• Task statement: Each line below from the one containing "counts R (S := S) (call_json F r) n Q X." through the one containing "Throw _ => apply counts_throw" is to be given again exactly, and no line outside that span.

• Entries shown:
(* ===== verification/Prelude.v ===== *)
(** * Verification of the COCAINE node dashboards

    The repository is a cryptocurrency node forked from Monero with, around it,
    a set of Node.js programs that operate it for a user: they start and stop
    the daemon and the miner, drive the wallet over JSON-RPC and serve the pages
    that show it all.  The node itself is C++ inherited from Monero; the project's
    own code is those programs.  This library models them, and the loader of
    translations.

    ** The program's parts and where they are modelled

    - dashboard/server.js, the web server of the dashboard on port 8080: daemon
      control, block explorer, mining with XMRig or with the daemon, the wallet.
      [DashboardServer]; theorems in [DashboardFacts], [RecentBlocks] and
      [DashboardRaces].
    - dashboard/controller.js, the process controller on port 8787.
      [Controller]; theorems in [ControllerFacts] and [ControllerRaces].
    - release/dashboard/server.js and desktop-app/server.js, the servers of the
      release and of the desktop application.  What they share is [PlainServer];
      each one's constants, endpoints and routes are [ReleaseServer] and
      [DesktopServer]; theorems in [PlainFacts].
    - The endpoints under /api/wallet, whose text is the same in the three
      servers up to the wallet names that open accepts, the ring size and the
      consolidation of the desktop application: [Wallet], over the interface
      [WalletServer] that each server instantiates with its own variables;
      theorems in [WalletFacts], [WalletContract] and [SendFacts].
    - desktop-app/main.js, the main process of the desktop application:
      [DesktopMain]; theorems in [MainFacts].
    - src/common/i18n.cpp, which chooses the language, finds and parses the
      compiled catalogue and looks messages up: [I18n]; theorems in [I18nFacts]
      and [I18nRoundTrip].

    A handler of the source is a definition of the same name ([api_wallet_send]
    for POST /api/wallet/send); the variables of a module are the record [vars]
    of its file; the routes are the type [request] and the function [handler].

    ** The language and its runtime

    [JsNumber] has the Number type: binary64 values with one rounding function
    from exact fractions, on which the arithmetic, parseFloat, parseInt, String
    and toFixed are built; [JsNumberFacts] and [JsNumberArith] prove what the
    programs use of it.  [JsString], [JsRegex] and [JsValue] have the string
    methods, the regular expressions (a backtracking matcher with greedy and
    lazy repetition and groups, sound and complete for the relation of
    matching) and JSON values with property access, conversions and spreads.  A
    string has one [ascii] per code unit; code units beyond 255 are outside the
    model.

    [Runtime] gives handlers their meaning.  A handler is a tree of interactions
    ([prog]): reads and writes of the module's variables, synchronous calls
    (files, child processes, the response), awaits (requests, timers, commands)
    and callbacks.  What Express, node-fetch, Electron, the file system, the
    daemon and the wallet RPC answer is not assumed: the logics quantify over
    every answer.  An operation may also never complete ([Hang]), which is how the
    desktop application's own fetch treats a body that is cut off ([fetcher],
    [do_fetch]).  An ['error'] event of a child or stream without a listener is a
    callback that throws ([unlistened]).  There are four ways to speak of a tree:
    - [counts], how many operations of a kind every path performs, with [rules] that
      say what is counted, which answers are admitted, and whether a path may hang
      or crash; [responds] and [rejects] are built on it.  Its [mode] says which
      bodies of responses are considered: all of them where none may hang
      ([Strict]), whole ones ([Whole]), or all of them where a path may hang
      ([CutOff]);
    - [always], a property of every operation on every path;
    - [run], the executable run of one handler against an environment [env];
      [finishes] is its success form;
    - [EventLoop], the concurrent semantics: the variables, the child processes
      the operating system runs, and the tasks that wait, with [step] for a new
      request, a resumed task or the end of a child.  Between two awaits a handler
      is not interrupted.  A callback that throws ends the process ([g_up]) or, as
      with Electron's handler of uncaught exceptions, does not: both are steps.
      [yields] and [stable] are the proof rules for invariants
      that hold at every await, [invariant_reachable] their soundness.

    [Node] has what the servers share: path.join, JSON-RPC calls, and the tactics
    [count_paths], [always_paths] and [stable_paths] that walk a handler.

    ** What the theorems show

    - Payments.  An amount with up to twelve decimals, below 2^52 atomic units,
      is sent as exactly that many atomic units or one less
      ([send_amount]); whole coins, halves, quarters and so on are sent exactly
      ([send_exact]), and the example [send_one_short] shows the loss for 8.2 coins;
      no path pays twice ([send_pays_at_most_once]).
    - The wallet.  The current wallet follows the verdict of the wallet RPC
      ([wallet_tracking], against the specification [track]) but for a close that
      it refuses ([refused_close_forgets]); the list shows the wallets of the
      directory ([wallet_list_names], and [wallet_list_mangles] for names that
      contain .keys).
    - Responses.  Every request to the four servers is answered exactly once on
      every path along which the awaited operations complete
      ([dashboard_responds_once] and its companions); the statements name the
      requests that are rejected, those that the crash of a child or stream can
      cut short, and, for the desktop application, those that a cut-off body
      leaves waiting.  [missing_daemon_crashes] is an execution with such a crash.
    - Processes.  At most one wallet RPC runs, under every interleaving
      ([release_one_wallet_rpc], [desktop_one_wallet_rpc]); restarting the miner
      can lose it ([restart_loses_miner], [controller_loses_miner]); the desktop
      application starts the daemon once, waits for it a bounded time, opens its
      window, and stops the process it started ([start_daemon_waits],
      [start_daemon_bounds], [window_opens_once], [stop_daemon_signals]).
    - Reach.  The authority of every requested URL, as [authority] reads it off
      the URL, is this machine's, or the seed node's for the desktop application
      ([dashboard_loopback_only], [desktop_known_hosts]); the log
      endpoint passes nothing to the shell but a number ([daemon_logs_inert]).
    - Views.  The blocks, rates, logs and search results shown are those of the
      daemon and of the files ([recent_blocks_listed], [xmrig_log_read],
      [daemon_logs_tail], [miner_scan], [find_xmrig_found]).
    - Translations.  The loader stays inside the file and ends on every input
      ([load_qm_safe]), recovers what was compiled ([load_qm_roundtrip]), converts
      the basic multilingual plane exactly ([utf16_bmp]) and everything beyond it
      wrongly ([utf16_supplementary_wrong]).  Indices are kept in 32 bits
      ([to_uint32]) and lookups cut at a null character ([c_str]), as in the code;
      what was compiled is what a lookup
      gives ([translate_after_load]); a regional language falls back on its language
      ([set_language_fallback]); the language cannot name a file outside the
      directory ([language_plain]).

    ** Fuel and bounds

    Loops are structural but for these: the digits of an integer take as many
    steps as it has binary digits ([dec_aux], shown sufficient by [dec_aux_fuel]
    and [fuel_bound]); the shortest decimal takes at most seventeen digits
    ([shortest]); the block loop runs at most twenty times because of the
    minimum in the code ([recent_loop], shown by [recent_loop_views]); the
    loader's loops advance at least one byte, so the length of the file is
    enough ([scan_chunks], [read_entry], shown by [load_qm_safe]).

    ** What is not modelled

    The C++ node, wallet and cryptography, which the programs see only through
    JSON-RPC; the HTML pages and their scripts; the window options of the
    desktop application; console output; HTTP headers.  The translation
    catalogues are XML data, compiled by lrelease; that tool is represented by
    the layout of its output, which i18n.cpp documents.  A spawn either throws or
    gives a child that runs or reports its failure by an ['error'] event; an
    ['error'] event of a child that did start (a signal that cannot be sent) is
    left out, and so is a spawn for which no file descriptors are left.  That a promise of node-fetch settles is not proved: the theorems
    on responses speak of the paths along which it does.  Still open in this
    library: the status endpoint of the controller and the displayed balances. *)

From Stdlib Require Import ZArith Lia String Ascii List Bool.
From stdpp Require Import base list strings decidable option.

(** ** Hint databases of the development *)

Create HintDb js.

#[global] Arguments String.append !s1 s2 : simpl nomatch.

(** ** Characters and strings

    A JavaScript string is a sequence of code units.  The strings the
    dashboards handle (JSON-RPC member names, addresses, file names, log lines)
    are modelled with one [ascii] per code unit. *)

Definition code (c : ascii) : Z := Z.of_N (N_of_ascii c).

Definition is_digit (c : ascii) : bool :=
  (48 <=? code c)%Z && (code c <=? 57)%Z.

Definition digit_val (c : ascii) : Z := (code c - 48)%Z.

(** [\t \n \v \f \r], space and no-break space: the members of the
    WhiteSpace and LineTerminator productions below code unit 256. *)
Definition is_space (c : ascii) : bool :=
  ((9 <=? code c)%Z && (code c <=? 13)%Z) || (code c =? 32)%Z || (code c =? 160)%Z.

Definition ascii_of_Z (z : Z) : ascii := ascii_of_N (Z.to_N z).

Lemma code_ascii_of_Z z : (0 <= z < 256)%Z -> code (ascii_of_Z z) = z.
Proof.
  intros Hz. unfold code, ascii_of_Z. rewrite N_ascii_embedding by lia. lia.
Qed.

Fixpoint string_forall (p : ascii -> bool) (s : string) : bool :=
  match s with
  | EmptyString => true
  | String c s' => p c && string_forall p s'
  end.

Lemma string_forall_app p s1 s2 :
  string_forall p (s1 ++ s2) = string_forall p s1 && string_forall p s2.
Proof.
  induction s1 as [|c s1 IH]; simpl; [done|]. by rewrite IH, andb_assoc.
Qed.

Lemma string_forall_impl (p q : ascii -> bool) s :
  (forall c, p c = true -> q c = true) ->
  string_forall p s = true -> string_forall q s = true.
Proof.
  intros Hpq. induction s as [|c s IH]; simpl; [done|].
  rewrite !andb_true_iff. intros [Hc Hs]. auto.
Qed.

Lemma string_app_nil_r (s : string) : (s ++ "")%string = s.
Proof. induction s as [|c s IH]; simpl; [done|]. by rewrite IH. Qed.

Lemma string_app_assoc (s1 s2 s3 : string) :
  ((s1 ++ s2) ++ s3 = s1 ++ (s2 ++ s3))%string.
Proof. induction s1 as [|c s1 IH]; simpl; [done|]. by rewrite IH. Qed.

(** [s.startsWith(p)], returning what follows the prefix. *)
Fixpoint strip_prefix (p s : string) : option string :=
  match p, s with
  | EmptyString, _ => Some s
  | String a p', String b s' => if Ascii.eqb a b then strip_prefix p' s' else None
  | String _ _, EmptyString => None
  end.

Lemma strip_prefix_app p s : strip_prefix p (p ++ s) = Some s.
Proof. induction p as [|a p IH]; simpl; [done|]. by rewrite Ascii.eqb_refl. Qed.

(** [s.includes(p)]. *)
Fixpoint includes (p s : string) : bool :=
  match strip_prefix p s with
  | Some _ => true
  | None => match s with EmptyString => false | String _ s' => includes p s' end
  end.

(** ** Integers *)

...

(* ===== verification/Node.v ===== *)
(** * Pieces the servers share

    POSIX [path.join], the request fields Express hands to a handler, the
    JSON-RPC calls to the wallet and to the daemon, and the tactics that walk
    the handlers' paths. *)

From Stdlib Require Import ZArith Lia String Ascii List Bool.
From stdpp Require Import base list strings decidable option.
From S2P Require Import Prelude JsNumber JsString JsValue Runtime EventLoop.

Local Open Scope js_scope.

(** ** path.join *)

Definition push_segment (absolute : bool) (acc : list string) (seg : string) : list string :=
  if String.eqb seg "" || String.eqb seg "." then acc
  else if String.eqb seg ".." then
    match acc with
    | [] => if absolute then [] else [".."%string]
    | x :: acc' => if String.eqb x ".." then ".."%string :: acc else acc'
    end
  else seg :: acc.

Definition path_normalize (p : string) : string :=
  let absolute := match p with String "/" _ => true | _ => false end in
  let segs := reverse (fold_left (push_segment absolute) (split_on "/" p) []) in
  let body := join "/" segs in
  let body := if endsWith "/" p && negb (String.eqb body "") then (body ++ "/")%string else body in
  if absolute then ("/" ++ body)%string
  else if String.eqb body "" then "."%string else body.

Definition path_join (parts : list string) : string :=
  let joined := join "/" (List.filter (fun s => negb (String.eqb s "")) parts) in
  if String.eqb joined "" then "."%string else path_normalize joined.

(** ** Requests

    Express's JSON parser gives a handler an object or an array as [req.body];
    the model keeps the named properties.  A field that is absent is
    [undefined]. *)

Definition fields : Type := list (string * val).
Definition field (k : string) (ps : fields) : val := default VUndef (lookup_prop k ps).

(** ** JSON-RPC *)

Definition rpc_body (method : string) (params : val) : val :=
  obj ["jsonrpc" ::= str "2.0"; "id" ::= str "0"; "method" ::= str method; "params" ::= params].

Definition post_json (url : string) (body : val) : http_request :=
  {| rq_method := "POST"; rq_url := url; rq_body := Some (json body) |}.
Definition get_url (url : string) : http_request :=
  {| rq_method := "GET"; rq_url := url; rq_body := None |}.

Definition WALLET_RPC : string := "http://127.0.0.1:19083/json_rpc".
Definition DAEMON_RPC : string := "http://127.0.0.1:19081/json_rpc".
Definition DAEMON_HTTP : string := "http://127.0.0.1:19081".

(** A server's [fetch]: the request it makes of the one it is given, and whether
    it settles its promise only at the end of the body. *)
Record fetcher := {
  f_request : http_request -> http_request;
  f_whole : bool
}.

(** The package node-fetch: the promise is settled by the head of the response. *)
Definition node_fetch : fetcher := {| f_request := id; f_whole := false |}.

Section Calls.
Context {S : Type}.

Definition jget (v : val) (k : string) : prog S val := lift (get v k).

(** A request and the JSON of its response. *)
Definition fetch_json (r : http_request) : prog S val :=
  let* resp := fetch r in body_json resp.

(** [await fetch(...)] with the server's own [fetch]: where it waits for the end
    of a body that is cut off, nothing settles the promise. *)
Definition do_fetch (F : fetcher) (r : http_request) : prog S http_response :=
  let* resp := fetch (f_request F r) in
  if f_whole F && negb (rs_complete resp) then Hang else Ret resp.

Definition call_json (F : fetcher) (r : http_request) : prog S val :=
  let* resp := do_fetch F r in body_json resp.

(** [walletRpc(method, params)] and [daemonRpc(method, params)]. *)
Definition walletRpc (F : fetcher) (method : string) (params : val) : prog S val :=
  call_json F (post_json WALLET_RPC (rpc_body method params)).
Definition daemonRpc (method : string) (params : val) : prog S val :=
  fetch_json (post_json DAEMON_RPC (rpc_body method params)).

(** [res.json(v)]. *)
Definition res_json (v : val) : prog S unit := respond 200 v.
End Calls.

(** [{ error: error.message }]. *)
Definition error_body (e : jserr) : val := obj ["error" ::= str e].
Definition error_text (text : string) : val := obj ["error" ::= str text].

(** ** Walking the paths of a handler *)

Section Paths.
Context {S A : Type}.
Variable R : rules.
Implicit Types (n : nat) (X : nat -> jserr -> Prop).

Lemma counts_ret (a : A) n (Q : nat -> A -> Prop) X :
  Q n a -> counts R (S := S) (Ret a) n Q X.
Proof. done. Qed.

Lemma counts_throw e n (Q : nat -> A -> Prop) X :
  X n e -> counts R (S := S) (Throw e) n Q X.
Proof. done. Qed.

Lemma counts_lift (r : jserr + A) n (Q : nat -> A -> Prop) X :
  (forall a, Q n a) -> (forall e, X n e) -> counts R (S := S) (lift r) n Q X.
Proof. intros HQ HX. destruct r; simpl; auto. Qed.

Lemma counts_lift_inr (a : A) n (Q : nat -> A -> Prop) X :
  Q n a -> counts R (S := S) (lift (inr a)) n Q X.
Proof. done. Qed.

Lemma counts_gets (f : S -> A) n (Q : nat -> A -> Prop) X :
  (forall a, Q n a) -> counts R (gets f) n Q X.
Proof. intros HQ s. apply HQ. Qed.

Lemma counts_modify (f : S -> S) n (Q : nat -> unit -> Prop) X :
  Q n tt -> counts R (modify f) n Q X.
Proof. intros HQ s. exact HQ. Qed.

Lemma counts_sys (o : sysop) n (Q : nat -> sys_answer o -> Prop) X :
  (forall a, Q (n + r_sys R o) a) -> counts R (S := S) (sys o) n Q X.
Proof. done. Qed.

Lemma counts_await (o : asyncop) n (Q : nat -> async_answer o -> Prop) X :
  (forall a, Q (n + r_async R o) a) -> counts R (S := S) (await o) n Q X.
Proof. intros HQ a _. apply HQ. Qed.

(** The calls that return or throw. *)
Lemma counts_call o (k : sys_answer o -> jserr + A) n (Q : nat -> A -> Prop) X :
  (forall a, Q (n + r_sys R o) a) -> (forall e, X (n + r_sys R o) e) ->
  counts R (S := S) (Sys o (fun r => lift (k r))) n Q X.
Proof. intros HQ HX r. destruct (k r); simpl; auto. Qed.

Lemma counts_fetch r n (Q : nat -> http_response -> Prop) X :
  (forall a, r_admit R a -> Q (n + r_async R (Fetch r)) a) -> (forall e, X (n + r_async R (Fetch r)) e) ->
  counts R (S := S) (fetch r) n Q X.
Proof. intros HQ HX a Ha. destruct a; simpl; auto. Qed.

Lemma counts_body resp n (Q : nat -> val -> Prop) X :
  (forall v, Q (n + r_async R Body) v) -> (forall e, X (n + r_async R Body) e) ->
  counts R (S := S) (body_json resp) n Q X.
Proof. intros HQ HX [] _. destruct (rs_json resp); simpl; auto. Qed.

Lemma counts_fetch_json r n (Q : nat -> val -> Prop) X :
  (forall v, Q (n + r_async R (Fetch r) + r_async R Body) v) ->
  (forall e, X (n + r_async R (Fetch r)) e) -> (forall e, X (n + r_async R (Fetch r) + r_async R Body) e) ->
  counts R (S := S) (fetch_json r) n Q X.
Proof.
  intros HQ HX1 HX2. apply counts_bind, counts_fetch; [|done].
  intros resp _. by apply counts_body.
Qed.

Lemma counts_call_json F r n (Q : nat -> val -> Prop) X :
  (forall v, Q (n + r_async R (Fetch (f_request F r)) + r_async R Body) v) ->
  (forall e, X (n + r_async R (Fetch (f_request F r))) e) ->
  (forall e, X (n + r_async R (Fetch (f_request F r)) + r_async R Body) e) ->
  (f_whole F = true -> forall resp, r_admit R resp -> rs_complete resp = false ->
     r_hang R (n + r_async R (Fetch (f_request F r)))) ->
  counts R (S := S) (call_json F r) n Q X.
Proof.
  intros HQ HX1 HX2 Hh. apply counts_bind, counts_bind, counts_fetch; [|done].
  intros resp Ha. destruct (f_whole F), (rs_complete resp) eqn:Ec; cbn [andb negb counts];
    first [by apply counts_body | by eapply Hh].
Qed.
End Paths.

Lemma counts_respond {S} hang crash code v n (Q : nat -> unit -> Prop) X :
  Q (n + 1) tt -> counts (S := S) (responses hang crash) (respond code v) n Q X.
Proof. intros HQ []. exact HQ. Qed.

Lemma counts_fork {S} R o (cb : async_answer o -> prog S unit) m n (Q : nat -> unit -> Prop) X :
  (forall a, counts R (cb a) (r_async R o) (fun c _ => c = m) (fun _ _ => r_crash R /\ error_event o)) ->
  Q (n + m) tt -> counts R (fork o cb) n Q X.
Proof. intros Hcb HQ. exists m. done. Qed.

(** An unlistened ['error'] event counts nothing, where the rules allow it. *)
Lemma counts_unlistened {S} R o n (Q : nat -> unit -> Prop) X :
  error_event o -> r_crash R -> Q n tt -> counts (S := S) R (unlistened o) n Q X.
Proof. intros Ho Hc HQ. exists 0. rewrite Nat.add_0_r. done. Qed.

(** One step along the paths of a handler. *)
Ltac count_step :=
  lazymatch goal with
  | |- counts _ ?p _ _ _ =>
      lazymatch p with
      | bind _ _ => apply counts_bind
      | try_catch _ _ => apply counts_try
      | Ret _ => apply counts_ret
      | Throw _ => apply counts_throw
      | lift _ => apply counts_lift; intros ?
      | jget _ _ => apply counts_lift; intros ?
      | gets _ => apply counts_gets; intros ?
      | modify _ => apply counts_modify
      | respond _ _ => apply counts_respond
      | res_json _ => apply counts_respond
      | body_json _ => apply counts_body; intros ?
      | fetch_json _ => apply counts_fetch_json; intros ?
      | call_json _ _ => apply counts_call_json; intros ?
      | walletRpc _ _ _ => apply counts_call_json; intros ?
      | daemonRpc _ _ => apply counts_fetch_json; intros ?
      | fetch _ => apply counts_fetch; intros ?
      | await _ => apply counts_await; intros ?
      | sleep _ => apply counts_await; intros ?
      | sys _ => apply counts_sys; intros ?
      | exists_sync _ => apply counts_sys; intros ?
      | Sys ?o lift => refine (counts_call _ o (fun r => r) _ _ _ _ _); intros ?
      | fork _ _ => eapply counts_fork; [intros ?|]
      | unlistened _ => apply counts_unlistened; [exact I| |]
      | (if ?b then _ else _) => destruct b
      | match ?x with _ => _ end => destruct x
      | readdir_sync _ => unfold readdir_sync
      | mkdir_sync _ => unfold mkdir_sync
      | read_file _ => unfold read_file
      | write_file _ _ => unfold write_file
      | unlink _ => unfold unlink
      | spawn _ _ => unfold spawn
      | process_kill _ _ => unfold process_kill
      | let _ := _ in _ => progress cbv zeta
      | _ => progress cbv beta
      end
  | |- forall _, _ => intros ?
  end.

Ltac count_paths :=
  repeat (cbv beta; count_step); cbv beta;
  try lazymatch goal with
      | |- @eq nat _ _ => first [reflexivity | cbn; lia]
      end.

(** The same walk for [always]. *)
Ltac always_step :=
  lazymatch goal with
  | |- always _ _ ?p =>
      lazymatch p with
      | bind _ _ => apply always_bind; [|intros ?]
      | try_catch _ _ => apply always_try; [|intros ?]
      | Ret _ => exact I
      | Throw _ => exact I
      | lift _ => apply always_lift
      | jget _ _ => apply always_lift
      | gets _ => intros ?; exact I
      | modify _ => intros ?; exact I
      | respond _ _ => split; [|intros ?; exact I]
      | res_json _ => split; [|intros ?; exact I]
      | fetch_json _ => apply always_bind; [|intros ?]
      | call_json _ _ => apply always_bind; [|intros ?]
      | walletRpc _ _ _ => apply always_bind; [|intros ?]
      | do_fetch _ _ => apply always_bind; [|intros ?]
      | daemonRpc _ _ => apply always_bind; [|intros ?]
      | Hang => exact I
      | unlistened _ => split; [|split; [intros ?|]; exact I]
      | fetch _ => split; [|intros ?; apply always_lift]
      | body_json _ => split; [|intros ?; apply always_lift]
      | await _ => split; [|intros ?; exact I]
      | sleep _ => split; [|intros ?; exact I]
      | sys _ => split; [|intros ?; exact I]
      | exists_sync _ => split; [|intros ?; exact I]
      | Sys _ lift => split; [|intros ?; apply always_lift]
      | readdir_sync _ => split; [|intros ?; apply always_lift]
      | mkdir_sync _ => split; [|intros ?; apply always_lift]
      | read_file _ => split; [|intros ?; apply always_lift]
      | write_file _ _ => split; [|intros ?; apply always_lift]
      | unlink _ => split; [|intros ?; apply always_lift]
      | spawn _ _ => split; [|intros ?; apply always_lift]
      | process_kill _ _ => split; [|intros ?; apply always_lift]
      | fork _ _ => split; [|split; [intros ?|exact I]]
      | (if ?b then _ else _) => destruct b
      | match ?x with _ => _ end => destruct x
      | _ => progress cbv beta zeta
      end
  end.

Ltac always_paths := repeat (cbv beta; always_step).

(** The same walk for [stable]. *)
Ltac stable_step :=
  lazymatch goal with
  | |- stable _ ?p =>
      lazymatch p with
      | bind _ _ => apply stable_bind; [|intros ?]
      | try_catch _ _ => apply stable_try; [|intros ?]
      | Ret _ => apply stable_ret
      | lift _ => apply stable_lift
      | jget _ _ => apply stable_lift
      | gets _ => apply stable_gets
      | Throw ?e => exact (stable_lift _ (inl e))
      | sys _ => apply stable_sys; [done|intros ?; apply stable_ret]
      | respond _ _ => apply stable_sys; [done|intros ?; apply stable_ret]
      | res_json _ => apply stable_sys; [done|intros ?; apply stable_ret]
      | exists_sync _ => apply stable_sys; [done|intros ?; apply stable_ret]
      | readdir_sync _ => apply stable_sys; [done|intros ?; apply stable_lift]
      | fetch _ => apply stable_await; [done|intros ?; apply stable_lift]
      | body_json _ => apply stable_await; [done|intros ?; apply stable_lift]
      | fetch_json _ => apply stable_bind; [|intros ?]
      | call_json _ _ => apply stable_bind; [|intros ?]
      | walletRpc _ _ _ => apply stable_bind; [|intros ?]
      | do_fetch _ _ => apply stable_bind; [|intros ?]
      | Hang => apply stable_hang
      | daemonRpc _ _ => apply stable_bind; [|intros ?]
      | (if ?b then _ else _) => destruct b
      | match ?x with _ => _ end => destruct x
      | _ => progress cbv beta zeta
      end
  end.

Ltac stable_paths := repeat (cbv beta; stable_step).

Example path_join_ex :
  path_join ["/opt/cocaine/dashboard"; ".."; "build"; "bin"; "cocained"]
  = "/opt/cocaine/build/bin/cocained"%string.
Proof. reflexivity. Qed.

• Answer to this problem:
  counts R (S := S) (call_json F r) n Q X.
Proof.
  intros HQ HX1 HX2 Hh. apply counts_bind, counts_bind, counts_fetch; [|done].
  intros resp Ha. destruct (f_whole F), (rs_complete resp) eqn:Ec; cbn [andb negb counts];
    first [by apply counts_body | by eapply Hh].
Qed.
End Paths.

Lemma counts_respond {S} hang crash code v n (Q : nat -> unit -> Prop) X :
  Q (n + 1) tt -> counts (S := S) (responses hang crash) (respond code v) n Q X.
Proof. intros HQ []. exact HQ. Qed.

Lemma counts_fork {S} R o (cb : async_answer o -> prog S unit) m n (Q : nat -> unit -> Prop) X :
  (forall a, counts R (cb a) (r_async R o) (fun c _ => c = m) (fun _ _ => r_crash R /\ error_event o)) ->
  Q (n + m) tt -> counts R (fork o cb) n Q X.
Proof. intros Hcb HQ. exists m. done. Qed.

(** An unlistened ['error'] event counts nothing, where the rules allow it. *)
Lemma counts_unlistened {S} R o n (Q : nat -> unit -> Prop) X :
  error_event o -> r_crash R -> Q n tt -> counts (S := S) R (unlistened o) n Q X.
Proof. intros Ho Hc HQ. exists 0. rewrite Nat.add_0_r. done. Qed.

(** One step along the paths of a handler. *)
Ltac count_step :=
  lazymatch goal with
  | |- counts _ ?p _ _ _ =>
      lazymatch p with
      | bind _ _ => apply counts_bind
      | try_catch _ _ => apply counts_try
      | Ret _ => apply counts_ret
      | Throw _ => apply counts_throw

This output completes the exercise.